• Dataset excerpts:
(** * aicommits: the OpenAI client ([src/utils/openai.ts])

    A shallow embedding of the chat-completion client of aicommits: the
    raw-HTTPS transport [httpsPost], the retry loop [createChatCompletion],
    the post-processing helpers [sanitizeMessage] and [deduplicateMessages],
    the entry point [generateCommitMessage], and the SDK-backed variant of
    the entry point that toggles [NODE_TLS_REJECT_UNAUTHORIZED].

    JavaScript strings are sequences of UTF-16 code units; they are modelled
    as [list N].  Effects (network requests, sleeps, the process environment)
    are threaded through explicit state.

    Conventions of the model:
    - a request is settled by one event, the first handler of [httpsPost] to
      call [resolve] or [reject]; the network is the sequence of these
      events, one per request sent;
    - every value thrown inside the [try] block of [createChatCompletion] is
      an [Error] object, so its message is [error.message];
    - numbers that count ([retries], [attempt], status codes, milliseconds)
      are integers;
    - [JSON.parse], [JSON.stringify], [Buffer.byteLength] and the prompt
      generator of [prompt.js] are parameters ([Runtime]). *)

From Stdlib Require Import ZArith NArith List Bool Ascii String Lia.
From Stdlib Require Import Numbers.DecimalString QArith.QArith_base.
From stdpp Require Import base gmap strings.
Import ListNotations.

Local Open Scope list_scope.
Local Open Scope Z_scope.

(** ** JavaScript strings *)

(** A string value: its UTF-16 code units. *)
Abbreviation jsstring := (list N).

Module JsString.

Abbreviation t := (list N).

(** An ASCII literal. *)
Definition lit (s : string) : t :=
  List.map N_of_ascii (list_ascii_of_string s).
Arguments lit : simpl never.

(** [a === b] on strings. *)
Fixpoint eqb (a b : t) : bool :=
  match a, b with
  | [], [] => true
  | x :: a', y :: b' => N.eqb x y && eqb a' b'
  | _, _ => false
  end.

(** [s.startsWith(p)]. *)
Fixpoint startsWith (s p : t) {struct p} : bool :=
  match p, s with
  | [], _ => true
  | x :: p', y :: s' => N.eqb x y && startsWith s' p'
  | _ :: _, [] => false
  end.

(** [s.includes(sub)]: [sub] occurs somewhere in [s]. *)
Fixpoint includes (s sub : t) : bool :=
  startsWith s sub ||
  match s with
  | [] => false
  | _ :: s' => includes s' sub
  end.

(** Truthiness of a string: only the empty string is falsy. *)
Definition truthy (s : t) : bool :=
  match s with [] => false | _ :: _ => true end.

(** Number-to-string conversion of an integer, as in a template literal. *)
Definition ofZ (z : Z) : t := lit (NilZero.string_of_int (Z.to_int z)).
Arguments ofZ : simpl never.

(** WhiteSpace and LineTerminator code points of ECMAScript (all in the
    basic plane): the characters [String.prototype.trim] removes. *)
Definition isWhiteSpace (c : N) : bool :=
  (List.existsb (N.eqb c)
     [9; 10; 11; 12; 13; 32; 160; 5760; 8232; 8233; 8239; 8287; 12288; 65279]%N
   || (N.leb 8192 c && N.leb c 8202))%bool.

(** [\n] or [\r], the class [[\n\r]]. *)
Definition isNewline (c : N) : bool := (N.eqb c 10 || N.eqb c 13)%bool.

(** The class [\w] (no unicode or ignore-case flag): [[A-Za-z0-9_]]. *)
Definition isWordChar (c : N) : bool :=
  ((N.leb 48 c && N.leb c 57) || (N.leb 65 c && N.leb c 90)
   || N.eqb c 95 || (N.leb 97 c && N.leb c 122))%bool.

(** The code unit of [.]. *)
Definition dot : N := 46%N.

Fixpoint trimStart (s : t) : t :=
  match s with
  | c :: s' => if isWhiteSpace c then trimStart s' else s
  | [] => []
  end.

Definition trimEnd (s : t) : t := rev (trimStart (rev s)).

(** [s.trim()]. *)
Definition trim (s : t) : t := trimEnd (trimStart s).

(** [s.replace(/[\n\r]/g, '')]: every match of the class is deleted. *)
Definition removeNewlines (s : t) : t :=
  List.filter (fun c => negb (isNewline c)) s.

(** [s.replace(/(\w)\.$/, '$1')]: the matcher tries each start position
    from the left; a match is a word character followed by a dot followed
    by the end of the input, and is replaced by the captured character. *)
Fixpoint replaceWordDotEnd (s : t) : t :=
  match s with
  | [] => []
  | c :: rest =>
      if (isWordChar c && eqb rest [dot])%bool then [c]
      else c :: replaceWordDotEnd rest
  end.

End JsString.

Abbreviation lit := JsString.lit.

(** ** Post-processing helpers *)

(** [sanitizeMessage]: trim, delete newlines, drop a final dot after a word
    character. *)
Definition sanitizeMessage (message : jsstring) : jsstring :=
  JsString.replaceWordDotEnd (JsString.removeNewlines (JsString.trim message)).

(** A [Set] of strings keeps its elements in insertion order; [add] is a
    no-op for a value already present. *)
Module JsSet.
Definition t : Type := list jsstring.
Definition empty : t := [].
Definition has (s : t) (x : jsstring) : bool := List.existsb (JsString.eqb x) s.
Definition add (s : t) (x : jsstring) : t := if has s x then s else s ++ [x].
(** [new Set(array)] adds the elements in array order. *)
Definition ofArray (array : list jsstring) : t := fold_left add array empty.
(** [Array.from(set)] lists the elements in insertion order. *)
Definition toArray (s : t) : list jsstring := s.
End JsSet.

(** [deduplicateMessages = array => Array.from(new Set(array))]. *)
Definition deduplicateMessages (array : list jsstring) : list jsstring :=
  JsSet.toArray (JsSet.ofArray array).


(** ** Errors, responses and the engine *)

(** The classes of error objects that reach the client's [catch] blocks. *)
Inductive ErrorClass :=
| KnownError    (* the project's own error class, from [error.js] *)
| SyntaxError   (* raised by [JSON.parse] *)
| TypeError     (* raised by a property access on [undefined] *)
| SystemError.  (* a Node.js socket or DNS error *)

Record JsError := mkError {
  errClass : ErrorClass;
  message : jsstring;
  code : option jsstring;
  hostname : option jsstring;
  syscall : option jsstring
}.

(** [new KnownError(msg)] *)
Definition newKnownError (msg : jsstring) : JsError :=
  mkError KnownError msg None None None.

(** [error instanceof KnownError] *)
Definition instanceofKnownError (e : JsError) : bool :=
  match errClass e with KnownError => true | _ => false end.

(** [error.code === c] *)
Definition codeIs (e : JsError) (c : jsstring) : bool :=
  match code e with Some c' => JsString.eqb c' c | None => false end.

(** A possibly [undefined] value inside a template literal. *)
Definition showOpt (o : option jsstring) : jsstring :=
  match o with Some s => s | None => lit "undefined" end.

(** The result of settling a promise or running a [try] body. *)
Inductive Result (A : Type) :=
| Ok (a : A)
| Throw (e : JsError).
Arguments Ok {A} a.
Arguments Throw {A} e.

(** [CreateChatCompletionResponse], as far as the client reads it. *)
Record Message := { content : option jsstring }.
Record Choice := { choiceMessage : option Message }.
Record Completion := { choices : option (list Choice) }.

(** [CreateChatCompletionRequest] *)
Module Req.
Record ChatMessage := { role : jsstring; content : jsstring }.
Record t := {
  model : jsstring;
  messages : list ChatMessage;
  temperature : Q;
  top_p : Q;
  frequency_penalty : Q;
  presence_penalty : Q;
  max_tokens : Z;
  stream : bool;
  n : Z
}.
End Req.
Abbreviation ChatCompletionRequest := Req.t.

(** What the JavaScript engine and the sibling modules provide.
    [JSON_parse] either yields the parsed completion or raises a
    [SyntaxError] whose message is the engine's. *)
Record Runtime := {
  JSON_stringify : ChatCompletionRequest -> jsstring;
  JSON_parse : jsstring -> Completion + jsstring;
  Buffer_byteLength : jsstring -> Z;
  (** the message of the [TypeError] for calling a method on [undefined] *)
  undefinedMethodMessage : jsstring -> jsstring;
  generatePrompt : jsstring -> Z -> jsstring -> jsstring
}.

(** ** The transport: [httpsPost] *)

Inductive Agent := HttpsProxyAgent (proxy : jsstring).

Record RequestOptions := {
  port : Z;
  optHostname : jsstring;
  path : jsstring;
  method : jsstring;
  headers : gmap jsstring jsstring;
  optTimeout : Z;
  agent : option Agent;
  secureProtocol : jsstring;
  rejectUnauthorized : bool;
  keepAlive : bool;
  keepAliveMsecs : Z
}.

Record IncomingMessage := {
  statusCode : option Z;
  statusMessage : option jsstring
}.

(** The event that settles the promise of one [httpsPost] call: the
    first of the handlers registered on the request to call [resolve] or
    [reject].  [SocketError] is the listener the source adds to the socket.
    In Node.js the listener of the http module stands before it on the
    socket and passes the error on to the request, so that an error of the
    connection settles the promise as a [RequestError]; the sample runs
    below use the other three events only. *)
Inductive TransportEvent :=
| ResponseEnd (response : IncomingMessage) (data : jsstring)
| RequestError (error : JsError)
| RequestTimeout
| SocketError (error : JsError).

(** Observable effects of the client, in order. *)
Inductive Effect :=
| Request (options : RequestOptions) (postContent : jsstring)
| Sleep (ms : Z).

(** The world: how many requests were sent, and the effects so far. *)
Record World := { sent : nat; log : list Effect }.

Definition initialWorld : World := {| sent := 0%nat; log := [] |}.

(** Computations that read and extend the world. *)
Definition IO (A : Type) : Type := World -> A * World.

#[global] Instance IO_ret : MRet IO := fun A a w => (a, w).
#[global] Instance IO_bind : MBind IO :=
  fun A B k m w => let (a, w') := m w in k a w'.

(** [await new Promise(resolve => setTimeout(resolve, delay))] *)
Definition sleep (ms : Z) : IO unit :=
  fun w => (tt, {| sent := sent w; log := log w ++ [Sleep ms] |}).

Definition nl : jsstring := [10%N].
Definition bullet : jsstring := [8226%N].

Definition tlsConnectionFailedMessage : jsstring :=
  lit "TLS connection failed. This could be due to:" ++ nl ++
  lit "  " ++ bullet ++ lit " Network connectivity issues" ++ nl ++
  lit "  " ++ bullet ++ lit " Proxy or firewall blocking the connection" ++ nl ++
  lit "  " ++ bullet ++ lit " Corporate network restrictions" ++ nl ++
  lit "  " ++ bullet ++ lit " DNS resolution problems" ++ nl ++ nl ++
  lit "Try:" ++ nl ++
  lit "  " ++ bullet ++ lit " Checking your internet connection" ++ nl ++
  lit "  " ++ bullet ++ lit " Configuring a proxy if needed: aicommits config set proxy=<proxy-url>" ++ nl ++
  lit "  " ++ bullet ++ lit " Increasing timeout: aicommits config set timeout=<milliseconds>" ++ nl ++
  lit "  " ++ bullet ++ lit " Using a different network".

(** The message of the error raised by the [timeout] handler. *)
Definition timeoutMessage (timeout : Z) : jsstring :=
  lit "Request timed out after " ++ JsString.ofZ timeout ++
  lit "ms. Try increasing the timeout with: aicommits config set timeout=<milliseconds> or check the OpenAI API status at https://status.openai.com".

(** The handler of the request's [error] event. *)
Definition onRequestError (hostname : jsstring) (error : JsError) : JsError :=
  let errorMessage :=
    if codeIs error (lit "ECONNRESET") then
      lit "Connection was reset by the server. This might be due to network issues or server overload."
    else if codeIs error (lit "ENOTFOUND") then
      lit "Cannot resolve hostname " ++ hostname ++ lit ". Please check your internet connection."
    else if codeIs error (lit "ETIMEDOUT") then
      lit "Connection timed out. Please check your network connection and try again."
    else if codeIs error (lit "ECONNREFUSED") then
      lit "Connection refused by " ++ hostname ++ lit ". The server might be down or unreachable."
    else if (codeIs error (lit "CERT_HAS_EXPIRED")
             || codeIs error (lit "UNABLE_TO_VERIFY_LEAF_SIGNATURE"))%bool then
      lit "SSL certificate verification failed. This might be due to an outdated certificate or network security settings."
    else if JsString.includes (message error)
              (lit "socket disconnected before secure TLS connection was established") then
      lit "TLS handshake failed. This could be due to network issues, proxy settings, or firewall restrictions. Try checking your network configuration or using a different network."
    else message error in
  newKnownError errorMessage.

• Task: Give again, word for word, the records from their first line to the one with "an [Error] object, so", and leave out all else.

• Result for this exercise:
(** * aicommits: the OpenAI client ([src/utils/openai.ts])

    A shallow embedding of the chat-completion client of aicommits: the
    raw-HTTPS transport [httpsPost], the retry loop [createChatCompletion],
    the post-processing helpers [sanitizeMessage] and [deduplicateMessages],
    the entry point [generateCommitMessage], and the SDK-backed variant of
    the entry point that toggles [NODE_TLS_REJECT_UNAUTHORIZED].

    JavaScript strings are sequences of UTF-16 code units; they are modelled
    as [list N].  Effects (network requests, sleeps, the process environment)
    are threaded through explicit state.

    Conventions of the model:
    - a request is settled by one event, the first handler of [httpsPost] to
      call [resolve] or [reject]; the network is the sequence of these
      events, one per request sent;
    - every value thrown inside the [try] block of [createChatCompletion] is
      an [Error] object, so its message is [error.message];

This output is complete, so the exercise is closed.